(** * SpatialPathDB: the spatial statistics and density estimation engine

    A shallow embedding of
      spatial-engine/src/spatial_analysis/density_estimation.py
      spatial-engine/src/spatial_analysis/spatial_statistics.py

    Numbers.  The Python code computes with IEEE doubles.  Every finite
    double is a rational, so coordinates, radii, cell sizes and areas are
    values of [Q]; arithmetic is exact (no rounding), and the results that
    need a square root or pi live in [R].  Integer conversions
    ([int(np.ceil(..))], [.astype(int)]) are the exact ceiling and the
    truncation toward zero.  This reading serves the properties that hold
    of the formulas, up to rounding.

    Where the result is decided by a rounded value (the shape of the
    count grid and the bin of a point, the clustered flag of Ripley's K)
    the operation is embedded a second time in binary64, on the kernel's
    primitive floats: modules [Float64], [Density64] and [Stats64].

    Exceptions.  A Python call either returns a value or raises; the type
    [py] records which, so that "returns an error dictionary" and "raises"
    stay different outcomes. *)

From Stdlib Require Import ZArith QArith Qround Qminmax Qabs Reals Qreals Lia Lra List Finite.
From Stdlib Require Floats Uint63.
From stdpp Require Import gmap strings list fin_maps sorting.

Close Scope Q_scope.
Close Scope R_scope.
Open Scope Z_scope.

(** ** Python results *)

Module Py.

Inductive exn : Type :=
| ZeroDivisionError
| ValueError
| IndexError
| AttributeError
| OverflowError
| LinAlgError.

Inductive py (A : Type) : Type :=
| Return (a : A)
| Raise (e : exn).

Arguments Return {A} a.
Arguments Raise {A} e.

Definition bind {A B : Type} (m : py A) (k : A -> py B) : py B :=
  match m with
  | Return a => k a
  | Raise e => Raise e
  end.

Definition returns {A : Type} (m : py A) : Prop := exists a, m = Return a.

Definition raises {A : Type} (m : py A) : Prop := exists e, m = Raise e.

End Py.
Import Py.

Notation "'let*' x ':=' m 'in' k" := (Py.bind m (fun x => k))
  (at level 10, x name, m at level 100, k at level 200).

(** ** The NumPy operations the engine uses *)

Module Np.

Definition point : Type := (Q * Q)%type.

(** [a.min()] and [a.max()] of a one-dimensional array; a zero-size array
    has no minimum and NumPy raises ValueError. *)
Definition amin (xs : list Q) : py Q :=
  match xs with
  | [] => Raise ValueError
  | x :: rest => Return (fold_left Qmin rest x)
  end.

Definition amax (xs : list Q) : py Q :=
  match xs with
  | [] => Raise ValueError
  | x :: rest => Return (fold_left Qmax rest x)
  end.

(** [int(np.ceil(q))]. *)
Definition ceil_int (q : Q) : Z := Qceiling q.

(** [.astype(int)] on a float: truncation toward zero. *)
Definition astype_int (q : Q) : Z := Z.quot (Qnum q) (Z.pos (Qden q)).

(** [np.clip(a, lo, hi)] is [minimum(maximum(a, lo), hi)]; when [lo > hi]
    every entry becomes [hi]. *)
Definition clip (a lo hi : Z) : Z := Z.min (Z.max a lo) hi.

(** [np.zeros((rows, cols))]; a negative dimension raises ValueError. *)
Definition zeros (rows cols : Z) : py (list (list Z)) :=
  if (rows <? 0) || (cols <? 0) then Raise ValueError
  else Return (replicate (Z.to_nat rows) (replicate (Z.to_nat cols) 0)).

(** An index [i] into an axis of size [n]: negative indices count from the
    end, anything outside [-n, n) is an IndexError. *)
Definition norm_index (i : Z) (n : nat) : py nat :=
  if (0 <=? i) && (i <? Z.of_nat n) then Return (Z.to_nat i)
  else if (- Z.of_nat n <=? i) && (i <? 0) then Return (Z.to_nat (i + Z.of_nat n))
  else Raise IndexError.

(** One step of [np.add.at(a, (i0, i1), 1)]: [a[i0, i1] += 1].  The array
    [a] is indexed (axis 0, axis 1); axis 1 has the length of the rows. *)
Definition add_at1 (a : list (list Z)) (ix : Z * Z) : py (list (list Z)) :=
  let* i0 := norm_index (fst ix) (length a) in
  match a !! i0 with
  | None => Raise IndexError
  | Some row =>
      let* i1 := norm_index (snd ix) (length row) in
      match row !! i1 with
      | None => Raise IndexError
      | Some v => Return (<[i0 := <[i1 := v + 1]> row]> a)
      end
  end.

(** [np.add.at(a, (is0, is1), 1)] for the paired index arrays. *)
Fixpoint add_at (a : list (list Z)) (ixs : list (Z * Z)) : py (list (list Z)) :=
  match ixs with
  | [] => Return a
  | ix :: rest => let* a' := add_at1 a ix in add_at a' rest
  end.

(** [a.max()] and [a.sum()] of a two-dimensional array. *)
Definition max2 (a : list (list Z)) : py Z :=
  match concat a with
  | [] => Raise ValueError
  | v :: rest => Return (fold_left Z.max rest v)
  end.

Definition sum2 (a : list (list Z)) : Z := fold_left Z.add (concat a) 0.

(** [np.unique] on an array of strings: the distinct values in ascending
    order. *)
Fixpoint insert_unique (s : string) (l : list string) : list string :=
  match l with
  | [] => [s]
  | t :: rest =>
      if String.eqb s t then l
      else if String.ltb s t then s :: l
      else t :: insert_unique s rest
  end.

Definition unique (l : list string) : list string :=
  fold_right insert_unique [] l.

End Np.
Import Np.

(** ** density_estimation.py *)

Module Density.

Definition Bounds : Type := (Q * Q * Q * Q)%type.

(** The keys of the dictionary that [compute_grid_density] returns and
    [compute_smoothed_density] extends; a key that is not set is [None]. *)
Record GridResult : Type := mkGridResult {
  grid : list (list Z);
  grid_size : Q;
  bounds : Bounds;
  shape : option (Z * Z);
  max_count : option Z;
  total_count : option Z;
  by_label : option (list (string * list (list Z)))
}.

Record DensityEstimator : Type := mkDensityEstimator {
  centroids : list point;
  self_bounds : Bounds
}.

Definition padding : Q := 100.

Definition default_bounds : Bounds := (0, 0, 100000, 80000)%Q.

(** [DensityEstimator.__init__].  A 4-tuple is truthy, so [bounds or
    default] is [bounds] whenever bounds were passed. *)
Definition init (cs : list point) (b : option Bounds) : DensityEstimator :=
  match b, cs with
  | None, p :: rest =>
      mkDensityEstimator cs
        ((fold_left Qmin (map fst rest) (fst p) - padding)%Q,
         (fold_left Qmin (map snd rest) (snd p) - padding)%Q,
         (fold_left Qmax (map fst rest) (fst p) + padding)%Q,
         (fold_left Qmax (map snd rest) (snd p) + padding)%Q)
  | Some b', _ => mkDensityEstimator cs b'
  | None, [] => mkDensityEstimator cs default_bounds
  end.

(** [(hi - lo) / size]: dividing by a zero cell size does not produce a
    grid dimension.  (Python numbers raise ZeroDivisionError at the
    division; NumPy scalars give inf or nan, on which [int] raises.) *)
Definition extent_cells (lo hi size : Q) : py Z :=
  if Qeq_bool size 0 then Raise ZeroDivisionError
  else Return (ceil_int ((hi - lo) / size)%Q).

(** The bin of one coordinate before clipping. *)
Definition bin_of (lo size v : Q) : Z := astype_int ((v - lo) / size)%Q.

(** The clipped (row, column) = (y-bin, x-bin) of a point. *)
Definition cell_of (b : Bounds) (size : Q) (n_y n_x : Z) (p : point) : Z * Z :=
  let '(x_min, y_min, _, _) := b in
  (clip (bin_of y_min size (snd p)) 0 (n_y - 1),
   clip (bin_of x_min size (fst p)) 0 (n_x - 1)).

(** [mask = labels == label; (grid_y[mask], grid_x[mask])]: a boolean mask
    must have the length of the array it indexes. *)
Definition masked (cells : list (Z * Z)) (labels : list string) (label : string)
  : py (list (Z * Z)) :=
  if Nat.eqb (length labels) (length cells)
  then Return (map fst (filter (fun cl => String.eqb (snd cl) label = true)
                               (zip cells labels)))
  else Raise IndexError.

Fixpoint label_grids (n_y n_x : Z) (cells : list (Z * Z)) (labels : list string)
    (todo : list string) : py (list (string * list (list Z))) :=
  match todo with
  | [] => Return []
  | label :: rest =>
      let* sel := masked cells labels label in
      let* z := zeros n_y n_x in
      let* g := add_at z sel in
      let* more := label_grids n_y n_x cells labels rest in
      Return ((label, g) :: more)
  end.

Definition compute_grid_density (self : DensityEstimator) (size : Q)
    (labels : option (list string)) : py GridResult :=
  let '(x_min, y_min, x_max, y_max) := self_bounds self in
  let* n_x := extent_cells x_min x_max size in
  let* n_y := extent_cells y_min y_max size in
  match centroids self with
  | [] =>
      let* z := zeros n_y n_x in
      Return (mkGridResult z size (self_bounds self) None None None None)
  | _ =>
      let cells := map (cell_of (self_bounds self) size n_y n_x) (centroids self) in
      let* z := zeros n_y n_x in
      let* density_grid := add_at z cells in
      let* mx := max2 density_grid in
      let result :=
        mkGridResult density_grid size (self_bounds self)
                     (Some (n_y, n_x)) (Some mx) (Some (sum2 density_grid)) None in
      match labels with
      | None => Return result
      | Some ls =>
          let* grids := label_grids n_y n_x cells ls (unique ls) in
          Return (mkGridResult density_grid size (self_bounds self)
                    (Some (n_y, n_x)) (Some mx) (Some (sum2 density_grid))
                    (Some grids))
      end
  end.

(** *** Smoothing *)

(** [smoothed.max()] of a float array. *)
Definition qmax2 (a : list (list Q)) : py Q := amax (concat a).

Definition to_float (a : list (list Z)) : list (list Q) :=
  map (map inject_Z) a.

(** The dictionary of [compute_grid_density] with the two keys that
    [compute_smoothed_density] adds to it. *)
Record SmoothedResult : Type := mkSmoothedResult {
  grid_result : GridResult;
  smoothed_grid : list (list Q);
  sigma : Q
}.

(** The 1e-15 below which [scipy.ndimage.gaussian_filter] skips an axis. *)
Definition sigma_cutoff : Q := 1 # (10 ^ 15).

Section Smoothing.

(** The separable Gaussian convolution that [scipy.ndimage.gaussian_filter]
    runs along the axes whose sigma is above the cutoff. *)
Variable convolve : Q -> list (list Q) -> py (list (list Q)).

(** [gaussian_filter(input, sigma)]: with no axis above the cutoff the
    output is a copy of the input. *)
Definition gaussian_filter (input : list (list Q)) (sg : Q) : py (list (list Q)) :=
  if Qlt_le_dec sigma_cutoff sg then convolve sg input else Return input.

Definition compute_smoothed_density (self : DensityEstimator) (size sg : Q)
  : py SmoothedResult :=
  let* gr := compute_grid_density self size None in
  let* smoothed := gaussian_filter (to_float (grid gr)) sg in
  let* mx := qmax2 smoothed in
  let smoothed' :=
    if Qlt_le_dec 0 mx then map (map (fun v => v / mx)%Q) smoothed else smoothed in
  Return (mkSmoothedResult gr smoothed' sg).

End Smoothing.

(** *** Kernel density estimation *)

Inductive KdeFailure : Type :=
| InsufficientData
| ComputationFailed (e : exn).

Record KdeSurface : Type := mkKdeSurface {
  density : list (list Q);
  resolution : Z;
  kde_bounds : Bounds;
  x_coords : list Q;
  y_coords : list Q
}.

Inductive KdeResult : Type :=
| KdeError (why : KdeFailure)
| KdeOk (surface : KdeSurface).

(** [np.linspace(a, b, num)]. *)
Definition linspace (a b : Q) (num : Z) : py (list Q) :=
  if num <? 0 then Raise ValueError
  else if num =? 1 then Return [a]
  else Return (map (fun i : nat => a + inject_Z (Z.of_nat i) * ((b - a) / inject_Z (num - 1)))%Q
                   (seq 0 (Z.to_nat num))).

(** [np.vstack([xx.ravel(), yy.ravel()])] of [np.meshgrid(x_grid, y_grid)]:
    the mesh points row by row, one row per y. *)
Definition mesh_positions (x_grid y_grid : list Q) : list point :=
  concat (map (fun y => map (fun x => (x, y)) x_grid) y_grid).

|---|

## Task requirements
Of the entries above, repeat exactly the lines from the line with "Return (a : A)" through the line with "if (rows <?", both of them included.

## Task answer
| Return (a : A)
| Raise (e : exn).

Arguments Return {A} a.
Arguments Raise {A} e.

Definition bind {A B : Type} (m : py A) (k : A -> py B) : py B :=
  match m with
  | Return a => k a
  | Raise e => Raise e
  end.

Definition returns {A : Type} (m : py A) : Prop := exists a, m = Return a.

Definition raises {A : Type} (m : py A) : Prop := exists e, m = Raise e.

End Py.
Import Py.

Notation "'let*' x ':=' m 'in' k" := (Py.bind m (fun x => k))
  (at level 10, x name, m at level 100, k at level 200).

(** ** The NumPy operations the engine uses *)

Module Np.

Definition point : Type := (Q * Q)%type.

(** [a.min()] and [a.max()] of a one-dimensional array; a zero-size array
    has no minimum and NumPy raises ValueError. *)
Definition amin (xs : list Q) : py Q :=
  match xs with
  | [] => Raise ValueError
  | x :: rest => Return (fold_left Qmin rest x)
  end.

Definition amax (xs : list Q) : py Q :=
  match xs with
  | [] => Raise ValueError
  | x :: rest => Return (fold_left Qmax rest x)
  end.

(** [int(np.ceil(q))]. *)
Definition ceil_int (q : Q) : Z := Qceiling q.

(** [.astype(int)] on a float: truncation toward zero. *)
Definition astype_int (q : Q) : Z := Z.quot (Qnum q) (Z.pos (Qden q)).

(** [np.clip(a, lo, hi)] is [minimum(maximum(a, lo), hi)]; when [lo > hi]
    every entry becomes [hi]. *)
Definition clip (a lo hi : Z) : Z := Z.min (Z.max a lo) hi.

(** [np.zeros((rows, cols))]; a negative dimension raises ValueError. *)
Definition zeros (rows cols : Z) : py (list (list Z)) :=
  if (rows <? 0) || (cols <? 0) then Raise ValueError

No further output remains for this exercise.